Prompt >>
Below are entries; output exactly the lines from the one with "unfold ft_begin_wait. pose" to the one with "h ≠ null_handle → ft_live f !! h = Some s →", both included, and nothing else.

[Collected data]
=== Begin Enclosure ===

(* ===== verification/Frames.v ===== *)
(** * Frames: the registry of live coroutine frames ([coro::detail::FrameTracker])

    [src/include/coro/event_loop.hpp].  Each live frame has a generation (guards
    against address reuse), the [scheduled] flag (de-duplicates enqueueing) and
    the epoch of its current wait (guards against late notifications).  Counters
    are [uint64_t]; an atomic exchange or compare-exchange is one step, all the
    methods run under the loop's [queue_mutex_]. *)

From S2P Require Import Prelude ReadyQueue.
From stdpp Require Import options.

(** ** Data *)

(** [struct FrameState]. *)
Record FrameState : Type := mkFrameState {
  fs_generation : Z;
  fs_scheduled : bool;
  fs_wait_epoch : Z;
}.

#[export] Instance FrameState_eq_dec : EqDecision FrameState.
Proof. solve_decision. Defined.

(** [explicit FrameState(uint64_t gen)]. *)
Definition fs_new (gen : Z) : FrameState :=
  {| fs_generation := gen; fs_scheduled := false; fs_wait_epoch := 0 |}.

Definition fs_set_scheduled (b : bool) (s : FrameState) : FrameState :=
  {| fs_generation := fs_generation s; fs_scheduled := b; fs_wait_epoch := fs_wait_epoch s |}.
Definition fs_set_epoch (e : Z) (s : FrameState) : FrameState :=
  {| fs_generation := fs_generation s; fs_scheduled := fs_scheduled s; fs_wait_epoch := e |}.

(** [class FrameTracker]. *)
Record FrameTracker : Type := mkFrameTracker {
  ft_live : gmap handle FrameState;
  ft_next_generation : Z;
  ft_next_wait_epoch : Z;
  ft_abandoned : gset handle;
}.

Definition ft_init : FrameTracker :=
  {| ft_live := ∅; ft_next_generation := 0; ft_next_wait_epoch := 0; ft_abandoned := ∅ |}.

Definition ft_set_live (m : gmap handle FrameState) (f : FrameTracker) : FrameTracker :=
  {| ft_live := m; ft_next_generation := ft_next_generation f;
     ft_next_wait_epoch := ft_next_wait_epoch f; ft_abandoned := ft_abandoned f |}.
Definition ft_set_abandoned (a : gset handle) (f : FrameTracker) : FrameTracker :=
  {| ft_live := ft_live f; ft_next_generation := ft_next_generation f;
     ft_next_wait_epoch := ft_next_wait_epoch f; ft_abandoned := a |}.

(** ** Operations *)

Definition ft_add (h : handle) (f : FrameTracker) : Z * FrameTracker :=
  let generation := u64_succ (ft_next_generation f) in
  (generation,
   {| (* [try_emplace] keeps an existing entry *)
      ft_live := match ft_live f !! h with
                 | Some _ => ft_live f
                 | None => <[h := fs_new generation]> (ft_live f)
                 end;
      ft_next_generation := generation;
      ft_next_wait_epoch := ft_next_wait_epoch f;
      ft_abandoned := ft_abandoned f |}).

Definition ft_remove (h : handle) (f : FrameTracker) : FrameTracker :=
  ft_set_live (delete h (ft_live f)) f.

(** [scheduled.exchange(true)] on a frame that is live. *)
Definition ft_exchange (h : handle) (s : FrameState) (f : FrameTracker) : bool * FrameTracker :=
  (fs_scheduled s, ft_set_live (<[h := fs_set_scheduled true s]> (ft_live f)) f).

(** [bool try_reserve(handle, ReadyEntry&)]. *)
Definition ft_try_reserve (h : handle) (f : FrameTracker) : option ReadyEntry * FrameTracker :=
  match ft_live f !! h with
  | None => (None, f)
  | Some s =>
      let '(was, f') := ft_exchange h s f in
      if was then (None, f') else (Some (mkReadyEntry h (fs_generation s)), f')
  end.

Definition ft_generation_of (h : handle) (f : FrameTracker) : option Z :=
  fs_generation <$> ft_live f !! h.

(** [bool try_reserve(ReadyEntry candidate)]: the timer path, with its generation. *)
Definition ft_try_reserve_entry (c : ReadyEntry) (f : FrameTracker) : bool * FrameTracker :=
  match ft_live f !! re_handle c with
  | None => (false, f)
  | Some s =>
      if decide (fs_generation s ≠ re_generation c) then (false, f)
      else
        let '(was, f') := ft_exchange (re_handle c) s f in
        (negb was, f')
  end.

Definition ft_release (c : ReadyEntry) (f : FrameTracker) : bool * FrameTracker :=
  match ft_live f !! re_handle c with
  | None => (false, f)
  | Some s =>
      if decide (fs_generation s ≠ re_generation c) then (false, f)
      else (true, ft_set_live (<[re_handle c := fs_set_scheduled false s]> (ft_live f)) f)
  end.

Definition ft_begin_wait (h : handle) (f : FrameTracker) : Z * FrameTracker :=
  let epoch := u64_succ (ft_next_wait_epoch f) in
  let f' := {| ft_live := ft_live f; ft_next_generation := ft_next_generation f;
               ft_next_wait_epoch := epoch; ft_abandoned := ft_abandoned f |} in
  if decide (h = null_handle) then (epoch, f')
  else match ft_live f !! h with
  | None => (epoch, f')
  | Some s => (epoch, ft_set_live (<[h := fs_set_epoch epoch s]> (ft_live f)) f')
  end.

Definition ft_try_reserve_if_current (h : handle) (epoch : Z) (f : FrameTracker)
    : option ReadyEntry * FrameTracker :=
  match ft_live f !! h with
  | None => (None, f)
  | Some s =>
      if decide (fs_wait_epoch s ≠ epoch) then (None, f)
      else
        let '(was, f') := ft_exchange h s f in
        if was then (None, f') else (Some (mkReadyEntry h (fs_generation s)), f')
  end.

Definition ft_end_wait (h : handle) (epoch : Z) (f : FrameTracker) : FrameTracker :=
  match ft_live f !! h with
  | None => f
  | Some s =>
      if decide (fs_wait_epoch s = epoch)
      then ft_set_live (<[h := fs_set_epoch 0 s]> (ft_live f)) f
      else f
  end.

Definition ft_wait_is_current (h : handle) (epoch : Z) (f : FrameTracker) : bool :=
  match ft_live f !! h with
  | None => false
  | Some s => bool_decide (fs_wait_epoch s = epoch)
  end.

Definition ft_mark_abandoned (h : handle) (f : FrameTracker) : bool * FrameTracker :=
  match ft_live f !! h with
  | None => (false, f)
  | Some s =>
      if fs_scheduled s then (true, ft_set_abandoned ({[h]} ∪ ft_abandoned f) f)
      else (false, f)
  end.

Definition ft_mark_io_abandoned (h : handle) (f : FrameTracker) : FrameTracker :=
  ft_set_abandoned ({[h]} ∪ ft_abandoned f) f.
Definition ft_is_abandoned (h : handle) (f : FrameTracker) : bool :=
  bool_decide (h ∈ ft_abandoned f).

(** [cleanup_abandoned] without [h.destroy()], which the caller performs. *)
Definition ft_forget_abandoned (h : handle) (f : FrameTracker) : FrameTracker :=
  ft_set_abandoned (ft_abandoned f ∖ {[h]}) f.

(** ** Invariant: the counters bound what was handed out

    The generations and epochs of live frames were issued before, generations are
    positive, and the counters have not wrapped. *)
Definition ft_wf (f : FrameTracker) : Prop :=
  (0 ≤ ft_next_generation f)%Z ∧ (0 ≤ ft_next_wait_epoch f)%Z ∧
  map_Forall (λ _ s, (0 < fs_generation s ≤ ft_next_generation f)%Z ∧
                     (0 ≤ fs_wait_epoch s ≤ ft_next_wait_epoch f)%Z) (ft_live f).

(** Room left in the 64-bit counters. *)
Definition ft_room (f : FrameTracker) : Prop :=
  (ft_next_generation f < u64_modulus - 1)%Z ∧ (ft_next_wait_epoch f < u64_modulus - 1)%Z.

Lemma ft_init_wf : ft_wf ft_init.
Proof. split_and!; [done|done|apply map_Forall_empty]. Qed.

Lemma ft_wf_insert f h s :
  ft_wf f → (0 < fs_generation s ≤ ft_next_generation f)%Z →
  (0 ≤ fs_wait_epoch s ≤ ft_next_wait_epoch f)%Z →
  ft_wf (ft_set_live (<[h := s]> (ft_live f)) f).
Proof. intros (?&?&?) ? ?. split_and!; [done|done|]. by apply map_Forall_insert_2. Qed.

Lemma ft_wf_lookup f h s : ft_wf f → ft_live f !! h = Some s →
  (0 < fs_generation s ≤ ft_next_generation f)%Z ∧ (0 ≤ fs_wait_epoch s ≤ ft_next_wait_epoch f)%Z.
Proof. intros (_&_&Hf) Hs. exact (Hf h s Hs). Qed.

Lemma ft_add_wf h f : ft_room f → ft_wf f → ft_wf (ft_add h f).2.
Proof.
  intros [Hr _] (Hg & He & Hf). unfold ft_add, ft_wf; simpl.
  rewrite u64_succ_small by lia. split_and!; [lia|lia|].
  assert (map_Forall (λ _ s, (0 < fs_generation s ≤ ft_next_generation f + 1)%Z ∧
    (0 ≤ fs_wait_epoch s ≤ ft_next_wait_epoch f)%Z) (ft_live f)).
  { eapply map_Forall_impl; [exact Hf|]. simpl; intros; lia. }
  destruct (ft_live f !! h); [done|]. apply map_Forall_insert_2; [simpl; lia|done].
Qed.

Lemma ft_remove_wf h f : ft_wf f → ft_wf (ft_remove h f).
Proof. intros (?&?&?). split_and!; [done|done|]. by apply map_Forall_delete. Qed.

Lemma ft_exchange_wf h s f :
  ft_wf f → ft_live f !! h = Some s → ft_wf (ft_exchange h s f).2.
Proof. intros Hwf Hs. destruct (ft_wf_lookup f h s Hwf Hs). by apply ft_wf_insert. Qed.

Lemma ft_begin_wait_wf h f : ft_room f → ft_wf f → ft_wf (ft_begin_wait h f).2.
Proof.
  intros [_ Hr] Hwf. pose proof Hwf as (Hg & He & Hf).
  unfold ft_begin_wait; simpl. rewrite u64_succ_small by lia.
  set (f' := mkFrameTracker _ _ _ _).
  assert (ft_wf f') as Hwf'.
  { split_and!; simpl; [lia|lia|]. eapply map_Forall_impl; [exact Hf|]. simpl; intros; lia. }
  case_decide; [done|]. destruct (ft_live f !! h) as [s|] eqn:Hs; [|done].
  destruct (ft_wf_lookup f h s Hwf Hs). apply (ft_wf_insert f'); simpl; [done|lia|lia].
Qed.

Lemma ft_end_wait_wf h e f : ft_wf f → ft_wf (ft_end_wait h e f).
Proof.
  intros Hwf. unfold ft_end_wait. destruct (ft_live f !! h) as [s|] eqn:Hs; [|done].
  case_decide; [|done]. destruct (ft_wf_lookup f h s Hwf Hs).
  apply ft_wf_insert; simpl; [done|lia|]. destruct Hwf as (?&?&?). lia.
Qed.

(** A new wait gets an epoch no frame has ever had: every earlier epoch of every
    frame is different from it. *)
Lemma ft_begin_wait_fresh h f h' s :
  ft_room f → ft_wf f → ft_live f !! h' = Some s →
  (fs_wait_epoch s < (ft_begin_wait h f).1)%Z.
Proof.
  intros [_ Hr] Hwf Hs. destruct (ft_wf_lookup f h' s Hwf Hs).
  unfold ft_begin_wait. pose proof Hwf as (_&?&_).
  rewrite u64_succ_small by lia. repeat case_match; simpl; lia.
Qed.

Lemma ft_begin_wait_current h f s :
  h ≠ null_handle → ft_live f !! h = Some s →
  ft_wait_is_current h (ft_begin_wait h f).1 (ft_begin_wait h f).2 = true.
Proof.
  intros Hh Hs. unfold ft_begin_wait. rewrite decide_False, Hs by done. simpl.
  unfold ft_wait_is_current; simpl. rewrite lookup_insert_eq. by apply bool_decide_eq_true.
Qed.

#[export] Hint Resolve ft_init_wf ft_add_wf ft_remove_wf ft_begin_wait_wf ft_end_wait_wf : coro.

=== End Enclosure ===

Answer space >>
  unfold ft_begin_wait. pose proof Hwf as (_&?&_).
  rewrite u64_succ_small by lia. repeat case_match; simpl; lia.
Qed.

Lemma ft_begin_wait_current h f s :
  h ≠ null_handle → ft_live f !! h = Some s →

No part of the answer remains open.